— WHAT THE TASK ASKS —
Among the entries below, please repeat exactly and only the lines from the line containing "(** * Declaration *)" to the line containing "Definition applyGatewayDeclaration (repo", both lines included.

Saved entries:
□ □ □ □

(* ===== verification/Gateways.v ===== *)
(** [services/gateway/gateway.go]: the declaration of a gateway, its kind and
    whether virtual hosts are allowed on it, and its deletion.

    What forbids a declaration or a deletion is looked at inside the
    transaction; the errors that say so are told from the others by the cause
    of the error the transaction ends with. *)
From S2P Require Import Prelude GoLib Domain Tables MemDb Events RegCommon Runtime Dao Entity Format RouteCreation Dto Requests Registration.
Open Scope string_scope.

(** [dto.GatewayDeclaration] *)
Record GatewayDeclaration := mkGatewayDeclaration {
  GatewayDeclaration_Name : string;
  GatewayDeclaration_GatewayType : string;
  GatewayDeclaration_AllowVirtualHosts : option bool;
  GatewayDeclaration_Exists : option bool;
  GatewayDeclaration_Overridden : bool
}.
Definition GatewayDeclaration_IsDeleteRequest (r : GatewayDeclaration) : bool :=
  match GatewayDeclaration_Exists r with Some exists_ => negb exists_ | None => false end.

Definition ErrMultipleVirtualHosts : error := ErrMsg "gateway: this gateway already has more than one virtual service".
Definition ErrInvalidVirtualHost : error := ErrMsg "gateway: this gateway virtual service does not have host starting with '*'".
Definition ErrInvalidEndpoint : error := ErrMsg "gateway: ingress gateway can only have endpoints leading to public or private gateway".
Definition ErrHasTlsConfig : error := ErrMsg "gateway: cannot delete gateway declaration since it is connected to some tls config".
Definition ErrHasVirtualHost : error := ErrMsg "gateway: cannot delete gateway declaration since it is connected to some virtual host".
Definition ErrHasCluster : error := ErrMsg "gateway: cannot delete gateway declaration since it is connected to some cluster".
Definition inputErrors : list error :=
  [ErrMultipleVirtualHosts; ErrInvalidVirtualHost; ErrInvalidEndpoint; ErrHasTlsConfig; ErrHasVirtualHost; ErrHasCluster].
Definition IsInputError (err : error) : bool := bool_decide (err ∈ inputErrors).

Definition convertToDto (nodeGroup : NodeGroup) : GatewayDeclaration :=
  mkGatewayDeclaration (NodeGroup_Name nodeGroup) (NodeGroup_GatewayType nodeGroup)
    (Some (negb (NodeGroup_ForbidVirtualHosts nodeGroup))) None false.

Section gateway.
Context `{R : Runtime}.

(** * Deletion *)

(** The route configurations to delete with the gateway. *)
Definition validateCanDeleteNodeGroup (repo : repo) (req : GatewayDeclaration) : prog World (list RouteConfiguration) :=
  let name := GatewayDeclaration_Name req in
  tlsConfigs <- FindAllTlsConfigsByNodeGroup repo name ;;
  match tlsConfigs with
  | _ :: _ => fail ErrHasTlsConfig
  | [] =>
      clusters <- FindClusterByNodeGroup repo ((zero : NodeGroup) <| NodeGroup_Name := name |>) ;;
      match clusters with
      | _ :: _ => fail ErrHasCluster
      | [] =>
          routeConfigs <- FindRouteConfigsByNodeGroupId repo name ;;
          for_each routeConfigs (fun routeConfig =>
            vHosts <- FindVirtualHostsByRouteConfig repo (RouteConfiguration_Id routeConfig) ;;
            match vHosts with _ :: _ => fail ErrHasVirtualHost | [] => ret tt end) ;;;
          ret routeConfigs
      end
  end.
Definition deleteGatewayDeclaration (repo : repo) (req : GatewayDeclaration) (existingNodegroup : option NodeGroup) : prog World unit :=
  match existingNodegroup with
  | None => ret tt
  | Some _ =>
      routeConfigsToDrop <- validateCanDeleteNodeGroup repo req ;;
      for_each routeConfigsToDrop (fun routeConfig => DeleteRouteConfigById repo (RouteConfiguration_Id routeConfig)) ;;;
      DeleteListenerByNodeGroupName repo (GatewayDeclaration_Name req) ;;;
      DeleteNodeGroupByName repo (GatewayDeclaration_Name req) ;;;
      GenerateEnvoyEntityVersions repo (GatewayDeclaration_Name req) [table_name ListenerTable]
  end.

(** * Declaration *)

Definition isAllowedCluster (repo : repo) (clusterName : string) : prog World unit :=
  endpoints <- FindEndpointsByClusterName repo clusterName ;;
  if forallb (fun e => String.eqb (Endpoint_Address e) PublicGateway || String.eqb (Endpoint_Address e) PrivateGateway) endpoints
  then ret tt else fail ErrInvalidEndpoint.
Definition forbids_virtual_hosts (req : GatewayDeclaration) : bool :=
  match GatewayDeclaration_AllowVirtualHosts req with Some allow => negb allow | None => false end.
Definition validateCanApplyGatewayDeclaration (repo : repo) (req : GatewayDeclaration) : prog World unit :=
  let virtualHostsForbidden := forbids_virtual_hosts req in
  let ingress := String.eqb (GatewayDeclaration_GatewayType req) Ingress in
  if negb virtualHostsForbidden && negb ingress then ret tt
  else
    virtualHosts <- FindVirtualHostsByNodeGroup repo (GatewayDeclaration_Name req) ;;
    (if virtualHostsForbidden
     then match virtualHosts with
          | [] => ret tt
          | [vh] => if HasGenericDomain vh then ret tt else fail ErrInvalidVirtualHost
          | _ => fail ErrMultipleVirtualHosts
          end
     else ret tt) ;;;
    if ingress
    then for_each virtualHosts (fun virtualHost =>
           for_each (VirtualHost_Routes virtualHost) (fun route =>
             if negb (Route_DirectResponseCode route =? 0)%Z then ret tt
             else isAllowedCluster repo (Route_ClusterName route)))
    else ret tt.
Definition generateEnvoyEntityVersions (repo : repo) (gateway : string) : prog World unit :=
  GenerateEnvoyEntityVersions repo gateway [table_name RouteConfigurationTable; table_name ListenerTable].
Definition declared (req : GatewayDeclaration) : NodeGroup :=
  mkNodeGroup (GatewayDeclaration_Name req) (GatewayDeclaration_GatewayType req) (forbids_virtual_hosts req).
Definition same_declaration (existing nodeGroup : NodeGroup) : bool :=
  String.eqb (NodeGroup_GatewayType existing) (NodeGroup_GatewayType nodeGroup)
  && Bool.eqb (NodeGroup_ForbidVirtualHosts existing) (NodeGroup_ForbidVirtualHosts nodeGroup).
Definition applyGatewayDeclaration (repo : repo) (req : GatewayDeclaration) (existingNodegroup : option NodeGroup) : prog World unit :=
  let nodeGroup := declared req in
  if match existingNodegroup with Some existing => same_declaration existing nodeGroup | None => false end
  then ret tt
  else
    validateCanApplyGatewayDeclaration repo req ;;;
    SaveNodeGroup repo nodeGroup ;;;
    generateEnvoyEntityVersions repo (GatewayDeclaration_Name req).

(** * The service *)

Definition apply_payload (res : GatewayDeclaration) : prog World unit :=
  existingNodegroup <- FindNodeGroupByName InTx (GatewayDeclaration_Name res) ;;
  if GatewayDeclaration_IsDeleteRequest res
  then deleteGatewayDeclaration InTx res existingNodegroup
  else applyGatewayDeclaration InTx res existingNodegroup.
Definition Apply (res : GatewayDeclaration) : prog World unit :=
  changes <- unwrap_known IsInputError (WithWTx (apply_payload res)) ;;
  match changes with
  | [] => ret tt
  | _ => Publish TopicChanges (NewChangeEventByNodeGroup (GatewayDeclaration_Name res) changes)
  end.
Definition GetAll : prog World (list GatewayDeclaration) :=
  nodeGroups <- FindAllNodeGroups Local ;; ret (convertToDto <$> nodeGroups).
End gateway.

□ □ □ □

— TASK RESULT —
(** * Declaration *)

Definition isAllowedCluster (repo : repo) (clusterName : string) : prog World unit :=
  endpoints <- FindEndpointsByClusterName repo clusterName ;;
  if forallb (fun e => String.eqb (Endpoint_Address e) PublicGateway || String.eqb (Endpoint_Address e) PrivateGateway) endpoints
  then ret tt else fail ErrInvalidEndpoint.
Definition forbids_virtual_hosts (req : GatewayDeclaration) : bool :=
  match GatewayDeclaration_AllowVirtualHosts req with Some allow => negb allow | None => false end.
Definition validateCanApplyGatewayDeclaration (repo : repo) (req : GatewayDeclaration) : prog World unit :=
  let virtualHostsForbidden := forbids_virtual_hosts req in
  let ingress := String.eqb (GatewayDeclaration_GatewayType req) Ingress in
  if negb virtualHostsForbidden && negb ingress then ret tt
  else
    virtualHosts <- FindVirtualHostsByNodeGroup repo (GatewayDeclaration_Name req) ;;
    (if virtualHostsForbidden
     then match virtualHosts with
          | [] => ret tt
          | [vh] => if HasGenericDomain vh then ret tt else fail ErrInvalidVirtualHost
          | _ => fail ErrMultipleVirtualHosts
          end
     else ret tt) ;;;
    if ingress
    then for_each virtualHosts (fun virtualHost =>
           for_each (VirtualHost_Routes virtualHost) (fun route =>
             if negb (Route_DirectResponseCode route =? 0)%Z then ret tt
             else isAllowedCluster repo (Route_ClusterName route)))
    else ret tt.
Definition generateEnvoyEntityVersions (repo : repo) (gateway : string) : prog World unit :=
  GenerateEnvoyEntityVersions repo gateway [table_name RouteConfigurationTable; table_name ListenerTable].
Definition declared (req : GatewayDeclaration) : NodeGroup :=
  mkNodeGroup (GatewayDeclaration_Name req) (GatewayDeclaration_GatewayType req) (forbids_virtual_hosts req).
Definition same_declaration (existing nodeGroup : NodeGroup) : bool :=
  String.eqb (NodeGroup_GatewayType existing) (NodeGroup_GatewayType nodeGroup)
  && Bool.eqb (NodeGroup_ForbidVirtualHosts existing) (NodeGroup_ForbidVirtualHosts nodeGroup).
Definition applyGatewayDeclaration (repo : repo) (req : GatewayDeclaration) (existingNodegroup : option NodeGroup) : prog World unit :=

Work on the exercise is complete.